The world's top 100 brands are now worth a combined $13.1 trillion, up 22% in a single year. For the first time in history, three brands simultaneously broke the trillion-dollar threshold alongside Apple. Brand trust now ranks equal to price and quality in purchase decisions for the first time in recorded research. And 84% of companies are stuck in a brand doom loop, underinvesting in measurement and cutting investment further as a consequence.
This kind of brand equity does not happen overnight. Marketers, executives, and employees all play a role in it.
Find out from these latest branding statistics and trends exactly where that equity is being built, lost, and left on the table in 2026.
Table of Contents
- Key Branding Statistics (2025-2026)
- General Branding Statistics
- Employer Branding Statistics
- Branding Marketing Statistics
- Personal Branding Statistics
- Branding Design Statistics
FAQs
- Do consumers actually pay more for brands they trust?
- How do promotional products support employer branding?
- Which marketing channel delivers the highest ROI in 2026?
- How quickly do consumers form a brand opinion online?
- What percentage of consumers remember a brand from a promotional product?
- How much does a strong employer brand reduce cost-per-hire?
- How does personal branding affect job opportunities?
1. Key Branding Statistics (2025-2026)
Most companies cannot measure the true impact of their own brand investments. Trust has become as important as price and quality in purchase decisions, consumers are increasingly sceptical of brand claims, and AI is reshaping how credibility is built online. The findings below show exactly where brand equity is being built, lost, and left on the table in 2025 and 2026.
For the first time ever, is trust equal to price and quality in purchase decisions?
Brand trust has reached a historic turning point. Edelman's 2025 Brand Trust report, based on responses from approximately 15,000 people across 15 countries, found that trust now ranks alongside price and quality as a top purchase factor. When competing options feel equal on price and product, trust is now the tiebreaker. It has never held this position before in recorded research.
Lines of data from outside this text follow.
Lemma lstrip_head (chars s : str) c :
  head (lstrip chars s) = Some c → c ∉ chars.
Proof.
  induction s as [|x s IH]; [done|]. simpl. unfold char_in.
  case_bool_decide as Hx; [done|]. by intros [= <-].
Qed.

Lemma lstrip_keeps_last (chars s : str) c :
  last s = Some c → c ∉ chars → last (lstrip chars s) = Some c.
Proof.
  intros Hlast Hc. destruct (lstrip_split chars s) as (pre & Hs & Hpre).
  destruct (lstrip chars s) as [|y t] eqn:Hl.
  - rewrite app_nil_r in Hs. subst pre. rewrite Forall_forall in Hpre.
    exfalso. apply Hc, Hpre. by apply last_Some_elem_of.
  - rewrite Hs in Hlast. by rewrite last_app_cons in Hlast.
Qed.

(** X2: [strip] removes a prefix and a suffix made of the given characters
    and nothing else, and what it returns neither starts nor ends with one
    of them. *)
Theorem strip_spec (chars s : str) :
  (∃ pre suf, s = pre ++ strip chars s ++ suf ∧
     Forall (λ c, c ∈ chars) pre ∧ Forall (λ c, c ∈ chars) suf) ∧
  (∀ c, head (strip chars s) = Some c → c ∉ chars) ∧
  (∀ c, last (strip chars s) = Some c → c ∉ chars).
Proof.
  unfold strip, rstrip.
  destruct (lstrip_split chars s) as (pre & Hs & Hpre).
  destruct (lstrip_split chars (reverse (lstrip chars s)))
    as (fus & Hr & Hfus).
  split_and!.
  - exists pre, (reverse fus). split_and!; [|done | by apply Forall_reverse].
    rewrite <-reverse_app, <-Hr, reverse_involutive. done.
  - intros c Hc. rewrite head_reverse in Hc.
    assert (head (lstrip chars s) = Some c) as Hhead.
    { rewrite <-(reverse_involutive (lstrip chars s)), head_reverse.
      destruct (last (reverse (lstrip chars s))) as [d|] eqn:Hd.
      - destruct (decide (d ∈ chars)) as [Hin|Hin].
        + assert (lstrip chars (reverse (lstrip chars s)) = []) as Hnil.
          { rewrite <-head_reverse in Hd.
            rewrite reverse_involutive in Hd.
            by destruct (lstrip_head chars s d Hd). }
          by rewrite Hnil in Hc.
        + by rewrite (lstrip_keeps_last _ _ d Hd Hin) in Hc.
      - apply last_None in Hd. by rewrite Hd in Hc. }
    by apply lstrip_head in Hhead.
  - intros c Hc. rewrite last_reverse in Hc. by apply lstrip_head in Hc.
Qed.

(** ** Normalization *)

Lemma filter_lstrip (P : N → Prop) `{∀ c, Decision (P c)} (chars s : str) :
  (∀ c, c ∈ chars → ¬ P c) → filter P (lstrip chars s) = filter P s.
Proof.
  intros Hchars. induction s as [|c s IH]; [done|].
  simpl. unfold char_in. case_bool_decide as Hc; [|done].
  rewrite filter_cons_False by by apply Hchars. done.
Qed.

Lemma filter_strip (P : N → Prop) `{∀ c, Decision (P c)} (chars s : str) :
  (∀ c, c ∈ chars → ¬ P c) → filter P (strip chars s) = filter P s.
Proof.
  intros Hchars. unfold strip, rstrip.
  rewrite filter_reverse, filter_lstrip, <-filter_reverse by done.
  rewrite reverse_involutive. by apply filter_lstrip.
Qed.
Do consumers trust brands more than governments and media?
Consumers now trust brands more than any other institution in public life. Edelman's 2025 Trust Barometer found that 80% of consumers trust the brands they use to do what is right, compared with 54% for government and 55% for media. Trust in brands has risen from 56% in 2022 to 68% in 2025, making brands the most trusted institution measured.
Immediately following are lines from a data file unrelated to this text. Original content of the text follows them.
(** * The ZIP archiver of PhysicsFS (archivers/zip.c)

    A shallow embedding of the directory engine and of the per-file reader,
    followed by the properties the specification states about them.

    Conventions of the embedding.
    - C integers are [Z]; the wrap-around of each C type is written out
      ([u32], [u16], [s32], [s64]).
    - A [char] is an [ascii]; [code] is its value as an [unsigned char].
    - A C string is a [string]: the characters before the terminating NUL.
      The buffer that holds it is [strlen + 1] bytes long, so reading the
      character at index [strlen] yields the NUL and reading further is a
      read outside the object.
    - The entry table is a [list ZIPentry]; a pointer to an entry is its
      index in the table.
    - A call either returns, or reads or writes outside an object
      ([Undef]: undefined behaviour in C), or is cut off by the loop budget
      of the model ([NoFuel]). *)

From Stdlib Require Import ZArith Ascii String Lia.
From Stdlib Require Import Sorting.Sorted Sorting.Permutation.
From stdpp Require Import base option list sorting.

Local Open Scope string_scope.
Local Open Scope list_scope.
Local Open Scope Z_scope.

(* ===================================================================== *)
(** * Machine integers *)
(* ===================================================================== *)

Definition u8 (x : Z) : Z := x mod 2 ^ 8.
Definition u16 (x : Z) : Z := x mod 2 ^ 16.
Definition u32 (x : Z) : Z := x mod 2 ^ 32.

(** Conversion to a signed type of the given width (two's complement). *)
Definition signed (w : Z) (x : Z) : Z :=
  let y := x mod 2 ^ w in if y <? 2 ^ (w - 1) then y else y - 2 ^ w.

Definition s32 (x : Z) : Z := signed 32 x.
Definition s64 (x : Z) : Z := signed 64 x.

(* ===================================================================== *)
(** * Outcomes of a call *)
(* ===================================================================== *)

Inductive result (A : Type) : Type :=
| Ret (a : A)      (* the call returns [a] *)
| Undef            (* an access outside an object *)
| NoFuel.          (* the loop budget of the model is used up *)

Arguments Ret {A} a.
Arguments Undef {A}.
Arguments NoFuel {A}.

#[global] Instance result_ret : MRet result := fun A a => Ret a.
#[global] Instance result_bind : MBind result := fun A B f m =>
  match m with
  | Ret a => f a
  | Undef => Undef
  | NoFuel => NoFuel
  end.

#[global] Instance result_fmap : FMap result := fun A B f m =>
  match m with
  | Ret a => Ret (f a)
  | Undef => Undef
  | NoFuel => NoFuel
  end.

Definition of_option {A : Type} (o : option A) : result A :=
  match o with Some a => Ret a | None => Undef end.

(* ===================================================================== *)
(** * C strings *)
(* ===================================================================== *)

Definition code (c : ascii) : Z := Z.of_N (N_of_ascii c).

(** The value of a plain [char] in a comparison such as [ch < '/']:
    plain [char] is signed on the x86 targets of the library. *)
Definition char_val (c : Z) : Z := signed 8 c.

Definition strlen (s : string) : Z := Z.of_nat (String.length s).

(** [s[k]] for a string held in a buffer of [strlen s + 1] bytes. *)
Definition char_at (s : string) (k : Z) : result Z :=
  if (k <? 0) || (strlen s <? k) then Undef
  else match String.get (Z.to_nat k) s with
       | Some c => Ret (code c)
       | None => Ret 0                    (* the terminator *)
       end.

(** [strcmp]: the difference of the first pair of bytes that differ,
    compared as [unsigned char]. *)
Fixpoint strcmp (a b : string) : Z :=
  match a, b with
  | EmptyString, EmptyString => 0
  | EmptyString, String d _ => - code d
  | String c _, EmptyString => code c
  | String c a', String d b' =>
      if code c =? code d then strcmp a' b' else code c - code d
  end.

Fixpoint strncmp (a b : string) (n : nat) : Z :=
  match n with
  | O => 0
  | S n' =>
      match a, b with
      | EmptyString, EmptyString => 0
      | EmptyString, String d _ => - code d
      | String c _, EmptyString => code c
      | String c a', String d b' =>
          if code c =? code d then strncmp a' b' n' else code c - code d
      end
  end.

(** [s + k]: the string that starts [k] characters into [s]. *)
Definition str_from (s : string) (k : Z) : string :=
  String.substring (Z.to_nat k) (String.length s - Z.to_nat k) s.

(** [strchr(s, c) - s], or [None] for a NULL result. *)
Fixpoint strchr (s : string) (c : Z) : option Z :=
  match s with
  | EmptyString => if c =? 0 then Some 0 else None
  | String d s' =>
      if code d =? c then Some 0
      else match strchr s' c with Some k => Some (k + 1) | None => None end
  end.

Definition slash : Z := 47.      (* '/' *)
Definition dot : Z := 46.        (* '.' *)
Definition backslash : Z := 92.  (* '\\' *)

(* ===================================================================== *)
(** * Data model *)
(* ===================================================================== *)

Definition ZIP_QUICKSORT_THRESHOLD : Z := 4.
Definition ZIP_READBUFSIZE : Z := 16 * 1024.

Inductive ZipResolveType : Type :=
| ZIP_UNRESOLVED_FILE
| ZIP_UNRESOLVED_SYMLINK
| ZIP_RESOLVING
| ZIP_RESOLVED
| ZIP_BROKEN_FILE
| ZIP_BROKEN_SYMLINK.

#[global] Instance ZipResolveType_eq_dec : EqDecision ZipResolveType.
Proof. solve_decision. Defined.

Record ZIPentry : Type := mkZIPentry {
  name : string;                 (* Name of file in archive        *)
  symlink : option nat;          (* NULL or file we symlink to     *)
  resolved : ZipResolveType;     (* Have we resolved file/symlink? *)
  offset : Z;                    (* offset of data in archive      *)
  version : Z;                   (* version made by                *)
  version_needed : Z;            (* version needed to extract      *)
  compression_method : Z;        (* compression method             *)
  crc : Z;                       (* crc-32                         *)
  compressed_size : Z;           (* compressed size                *)
  uncompressed_size : Z;         (* uncompressed size              *)
  last_mod_time : Z              (* last file mod time             *)
}.

Record ZIPinfo : Type := mkZIPinfo {
  archiveName : string;          (* path to ZIP                    *)
  entryCount : Z;                (* Number of files in ZIP         *)
  entries : list ZIPentry        (* info on all files in ZIP       *)
}.

(** The error strings handed to [__PHYSFS_setError]. [ERR_IO] stands for
    the message the platform layer sets when a call of its own fails, and
    [ERR_ZLIB] for the messages of [zlib_err]. *)
Inductive PHYSFS_error : Type :=
| ERR_PAST_EOF
| ERR_NOT_AN_ARCHIVE
| ERR_UNSUPPORTED_ARCHIVE
| ERR_CORRUPTED
| ERR_SYMLINK_LOOP
| ERR_NO_SUCH_FILE
| ERR_NOT_A_DIR
| ERR_OUT_OF_MEMORY
| ERR_IO
| ERR_ZLIB.

#[global] Instance PHYSFS_error_eq_dec : EqDecision PHYSFS_error.
Proof. solve_decision. Defined.

Definition COMPMETH_NONE : Z := 0.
What percentage of consumers stop buying from a brand after a bad experience?
That trust is fragile and one bad experience can break it entirely. PwC's 2025 Customer Experience Survey found that 52% of consumers stopped buying from a brand after a bad product or service experience. A further 29% stopped due to poor online or in-person service, while 70% of executives admitted that customer expectations are now evolving faster than their organisations can adapt.
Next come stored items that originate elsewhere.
Lemma keeps_rollback : keeps (grown_from db0) rollback.
Proof.
  intros w r w' [Hs Hc]. unfold rollback.
  destruct (conn w) as [s|] eqn:Ec; [|intros [= <- <-]; split; [done|by rewrite Ec]].
  specialize (Hc s eq_refl).
  destruct (fault_at (tick w)); intros [= <- <-]; split; simpl; try done;
    by intros s' [= <-].
Qed.

Lemma grown_from_close w : grown_from db0 w -> grown_from db0 (close w).
Proof. intros [Hs Hc]. split; simpl; done. Qed.

Lemma keeps_read_latest table limit : keeps (grown_from db0) (read_latest table limit).
Proof.
  intros w r w' [Hs Hc]. unfold read_latest.
  destruct (fault_at (tick w)); [by intros [= <- <-]|].
  destruct (selected table _ (store w)) as [rs|];
    [destruct (limit <? 0)%Z|]; by intros [= <- <-].
Qed.

Lemma keeps_execute_all stmts :
  Forall handler_statement stmts -> keeps (grown_from db0) (execute_all stmts).
Proof.
  induction 1 as [|stmt more Hstmt Hmore IH]; simpl.
  - apply keeps_ret.
  - apply keeps_bind; [by apply keeps_execute|intros _; exact IH].
Qed.

Lemma keeps_count_tables tables stats :
  keeps (grown_from db0) (count_tables tables stats).
Proof.
  revert stats. induction tables as [|t more IH]; intros stats; simpl.
  - apply keeps_ret.
  - apply keeps_bind; [by apply keeps_execute|].
    intros [| | |]; first [apply IH|apply keeps_raise].
Qed.

Lemma keeps_summarise tables stats :
  keeps (grown_from db0) (summarise tables stats).
Proof.
  revert stats. induction tables as [|t more IH]; intros stats; simpl.
  - apply keeps_ret.
  - apply keeps_bind; [|intros entry; apply IH].
    apply keeps_catch; [|intros e; apply keeps_ret].
    apply keeps_bind; [by apply keeps_execute|].
    intros [| | |]; first [apply keeps_ret|apply keeps_raise].
Qed.

Lemma keeps_delete_old hours tables :
  keeps (grown_from db0) (delete_old hours tables).
Proof.
  induction tables as [|t more IH]; simpl.
  - apply keeps_ret.
  - apply keeps_bind; [|intros _; exact IH].
    apply keeps_catch; [|intros e; apply keeps_ret].
    apply keeps_bind; [by apply keeps_execute|intros _; apply keeps_ret].
Qed.

Ltac keeps_step :=
  first
    [ apply keeps_ret
    | apply keeps_raise
    | apply keeps_get_connection
    | apply keeps_commit
    | apply keeps_rollback
    | apply keeps_read_latest
    | apply keeps_count_tables
    | apply keeps_summarise
    | apply keeps_delete_old
    | apply grown_from_close
    | apply keeps_execute; simpl; unfold view_names; set_solver
    | apply keeps_bind; [|intros ?]
    | apply keeps_catch; [|intros ?]
    | apply keeps_finally ].

Lemma keeps_init_tables self : keeps (grown_from db0) (init_tables self).
Proof.
  unfold init_tables. repeat keeps_step.
  apply keeps_execute_all. apply Forall_fmap, Forall_true. by intros t.
Qed.

Lemma keeps_to_sql df table : keeps (grown_from db0) (to_sql df table).
Proof.
  unfold to_sql. repeat keeps_step.
Qed.

Lemma keeps_insert_dataframe self df table :
  keeps (grown_from db0) (insert_dataframe self df table).
Proof.
  unfold insert_dataframe. destruct (df_empty df); repeat keeps_step.
Qed.

Lemma keeps_get_latest_data self table limit :
  keeps (grown_from db0) (get_latest_data self table limit).
Proof. unfold get_latest_data. repeat keeps_step. Qed.

Lemma keeps_check_database_status self :
  keeps (grown_from db0) (check_database_status self).
Proof.
  unfold check_database_status. repeat keeps_step.
  match goal with a : answer |- _ => destruct a end; repeat keeps_step.
Qed.

Lemma keeps_get_summary_stats self :
  keeps (grown_from db0) (get_summary_stats self).
Proof. unfold get_summary_stats. repeat keeps_step. Qed.

Lemma keeps_cleanup_old_data self hours :
  keeps (grown_from db0) (cleanup_old_data self hours).
Proof. unfold cleanup_old_data. repeat keeps_step. Qed.

Lemma keeps_create_aggregated_views self :
  keeps (grown_from db0) (create_aggregated_views self).
Proof. unfold create_aggregated_views. repeat keeps_step. Qed.

Lemma grown_from_after self op w :
  grown_from db0 w -> grown_from db0 (after self op w).
Proof.
  intros Hw. destruct op; simpl.
  - destruct (insert_dataframe self df table_name w) as [r w'] eqn:E.
    by eapply keeps_insert_dataframe.
  - destruct (get_latest_data self table_name limit w) as [r w'] eqn:E.
    by eapply keeps_get_latest_data.
  - destruct (check_database_status self w) as [r w'] eqn:E.
    by eapply keeps_check_database_status.
  - destruct (get_summary_stats self w) as [r w'] eqn:E.
    by eapply keeps_get_summary_stats.
  - destruct (cleanup_old_data self hours_to_keep w) as [r w'] eqn:E.
    by eapply keeps_cleanup_old_data.
  - destruct (create_aggregated_views self w) as [r w'] eqn:E.
    by eapply keeps_create_aggregated_views.
  - destruct (init_tables self w) as [r w'] eqn:E.
    by eapply keeps_init_tables.
Qed.

Lemma grown_from_after_all self ops w :
  grown_from db0 w -> grown_from db0 (after_all self ops w).
Proof.
  unfold after_all. revert w. induction ops as [|op more IH]; intros w Hw; simpl.
  - exact Hw.
  - apply IH. by apply grown_from_after.
Qed.

End GrownFrom.

(** *** Schema initialisation *)

Section Schema.
Context {srv : Server}.

Lemma execute_ok stmt w a w' :
  execute stmt w = (Ok a, w') ->
  exists s db',
    conn w = Some s /\ aborted s = false /\ fault_at (tick w) = false
    /\ run_statement (txn_now s) stmt (working s) = Some (a, db')
    /\ w' = {| store := store w; tick := S (tick w);
               conn := Some {| working := db'; aborted := false;
                               txn_now := txn_now s |} |}.
Proof.
  unfold execute. destruct (conn w) as [s|]; [|discriminate].
  destruct (aborted s) eqn:Ea; [discriminate|].
  destruct (fault_at (tick w)) eqn:Ef; [discriminate|]. simpl.
  destruct (run_statement (txn_now s) stmt (working s)) as [[a' db']|] eqn:Er;
    [|discriminate].
  intros [= <- <-]. by exists s, db'.
Qed.

Lemma execute_all_ok stmts w s w' :
  execute_all stmts w = (Ok tt, w') ->
  conn w = Some s -> aborted s = false ->
  exists db',
    run_all (txn_now s) stmts (working s) = Some db'
    /\ w' = {| store := store w; tick := tick w + length stmts;
               conn := Some {| working := db'; aborted := false;
                               txn_now := txn_now s |} |}.
Proof.
  revert w s. induction stmts as [|stmt more IH]; intros w s; simpl.
  - intros [= <-] Hc Ha. exists (working s). split; [reflexivity|].
    destruct w as [st tk c]; simpl in *. rewrite Nat.add_0_r. subst c.
    destruct s; simpl in *. by subst.
  - intros Hrun Hc Ha. apply bind_ok in Hrun as (a & w1 & Hex & Hmore).
    apply execute_ok in Hex as (s1 & db1 & Hc1 & _ & _ & Hr & ->).
    assert (s1 = s) as -> by congruence. rewrite Hr.
    destruct (IH _ _ Hmore eq_refl eq_refl) as (db' & Hrun' & ->). simpl in *.
    exists db'. split; [exact Hrun'|]. do 2 f_equal. lia.
Qed.

Lemma transaction_ok stmts w w' :
  transaction stmts w = (Ok tt, w') ->
  exists db',
    run_all (server_time (tick w)) stmts (store w) = Some db'
    /\ store w' = db' /\ conn w' = None.
Proof.
  unfold transaction, bind at 1, get_connection.
  destruct (fault_at (tick w)); [discriminate|].
  set (s := {| working := store w; aborted := false;
               txn_now := server_time (tick w) |}).
  set (w1 := {| store := store w; tick := S (tick w); conn := Some s |}).
  unfold finally, catch, bind.
  destruct (execute_all stmts w1) as [[[]|e1] w2] eqn:Eall.
  - destruct (execute_all_ok stmts w1 s w2 Eall eq_refl eq_refl)
      as (db' & Hrun & ->).
    unfold commit. simpl. destruct (fault_at _); simpl.
    + unfold rollback. simpl. destruct (fault_at _); discriminate.
    + intros [= <-]. by exists db'.
  - destruct (rollback w2) as [[[]|e2] w3]; discriminate.
Qed.

(** The body of [init_tables] is its statements, one after the other, and a
    commit. *)
Lemma init_tables_statements self w :
  init_tables self w = transaction (init_statements self) w.
Proof.
  unfold init_tables, transaction, init_statements, managed, bind, finally, catch.
  simpl. destruct (get_connection w) as [[[]|e] w0]; [|done].
  unfold bind.
  repeat (match goal with
          | |- context [execute ?stmt ?w1] =>
              destruct (execute stmt w1) as [[?|?] ?]; [|reflexivity]
          end).
  reflexivity.
Qed.

Lemma init_tables_ok self w w' :
  init_tables self w = (Ok tt, w') ->
  exists db',
    run_all (server_time (tick w)) (init_statements self) (store w) = Some db'
    /\ store w' = db' /\ conn w' = None.
Proof. rewrite init_tables_statements. apply transaction_ok. Qed.

End Schema.

Lemma run_all_creates now stmts db db' :
  Forall is_create stmts ->
  run_all now stmts db = Some db' ->
  (forall t, is_Some (relations db !! t) -> is_Some (relations db' !! t))
  /\ indexes db ⊆ indexes db'
  /\ (forall t, CreateTableIfNotExists t ∈ stmts -> is_Some (relations db' !! t))
  /\ (forall i t, CreateIndexIfNotExists i t ∈ stmts -> i ∈ indexes db').
Proof.
  intros Hall. revert db. induction Hall as [|stmt more Hstmt Hmore IH]; intros db.
  - simpl. intros [= <-]. split; [tauto|]. split; [reflexivity|].
    split; intros; by apply elem_of_nil in H.
  - simpl. destruct (run_statement now stmt db) as [[a db1]|] eqn:Er; [|discriminate].
    intros Hrun. destruct (IH _ Hrun) as (Hrel & Hidx & Htab & Hind).
    assert ((forall t, is_Some (relations db !! t) -> is_Some (relations db1 !! t))
            /\ indexes db ⊆ indexes db1
            /\ (forall t, stmt = CreateTableIfNotExists t -> is_Some (relations db1 !! t))
            /\ (forall i t, stmt = CreateIndexIfNotExists i t -> i ∈ indexes db1))
      as (Hrel1 & Hidx1 & Htab1 & Hind1).
    { destruct stmt; try done; simpl in Er.
      - destruct (relations db !! table) eqn:E; injection Er as <- <-.
        + split; [tauto|]. split; [reflexivity|]. split; [|done].
          intros t [= <-]. by rewrite E.
        + simpl. split; [|split; [reflexivity|split; [|done]]].
          * intros t Ht. destruct (decide (table = t)) as [->|Hne];
              [by rewrite lookup_insert_eq|by rewrite lookup_insert_ne].
          * intros t [= <-]. by rewrite lookup_insert_eq.
      - destruct (bool_decide (index ∈ indexes db)) eqn:Eb.
        + injection Er as <- <-. split; [tauto|]. split; [reflexivity|].
          split; [done|]. intros i t [= <- <-]. by apply bool_decide_eq_true in Eb.
        + destruct (relations db !! table) as [[rs|]|]; try discriminate.
          injection Er as <- <-. simpl. split; [tauto|].
          split; [apply union_subseteq_r|]. split; [done|].
          intros i t [= <- <-]. apply elem_of_union. left. by apply elem_of_singleton. }
    split; [auto|]. split; [by etransitivity|]. split.
    + intros t Ht. apply elem_of_cons in Ht as [<-|Ht]; [|by apply Htab].
      apply Hrel. by apply Htab1.
    + intros i t Ht. apply elem_of_cons in Ht as [<-|Ht]; [|by eapply Hind].
      apply Hidx. by eapply Hind1.
Qed.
Are consumers becoming more sceptical about brand claims?
Consumers no longer take brand claims at face value. A Gartner survey of 1,539 US consumers conducted in October 2025 found that 61% frequently question whether everyday information is reliable and 68% wonder whether the content they see online is real. By the end of 2025, only 27% still relied on intuition. The majority now verify claims before acting on them.

How is AI affecting consumer trust in brand content?
AI is making brand credibility harder to maintain. A Gartner survey of 307 US consumers conducted in March 2026 found that 49% say generative AI has made content quality worse, rising to 57% among Gen Z and millennials. A separate Gartner Consumer Community survey of 377 US consumers conducted in June and July 2025 found that 53% distrust AI-powered search results. Consumers are not rejecting AI entirely, but they want it to help them make decisions, not to generate brand content on their behalf.

How much more likely are consumers to buy from brands that personalise their experience?
Personalisation is the clearest competitive advantage in brand marketing right now. Deloitte's Marketing Trends 2025 report found that 80% of consumers are more likely to purchase from brands that deliver personalised experiences. Brands leading in personalisation are 3x more likely to exceed their revenue targets. Yet only 56% of marketers are actively investing in personalisation, leaving a significant competitive gap open.

What happens to revenue when brand experience and customer experience are aligned?
Brand experience and customer experience cannot be managed separately. Forrester's Global Total Experience Score Rankings found that organisations aligning brand experience with customer experience achieve up to 3.5x higher revenue growth. The study examined 413 brands, 10 industries, 13 countries, and more than 360,000 consumers, making it one of the most comprehensive analyses of total experience performance to date.

How much does a strong employer brand reduce cost-per-hire?
Employer brand has a direct and measurable impact on hiring costs. Glassdoor reports that a strong employer brand reduces cost-per-hire by up to 50% and employee turnover by up to 28%. A poor employer reputation adds up to 10% more per hire. Additionally, 69% of candidates would reject a job offer from a company with a poor employer reputation, regardless of the salary offered.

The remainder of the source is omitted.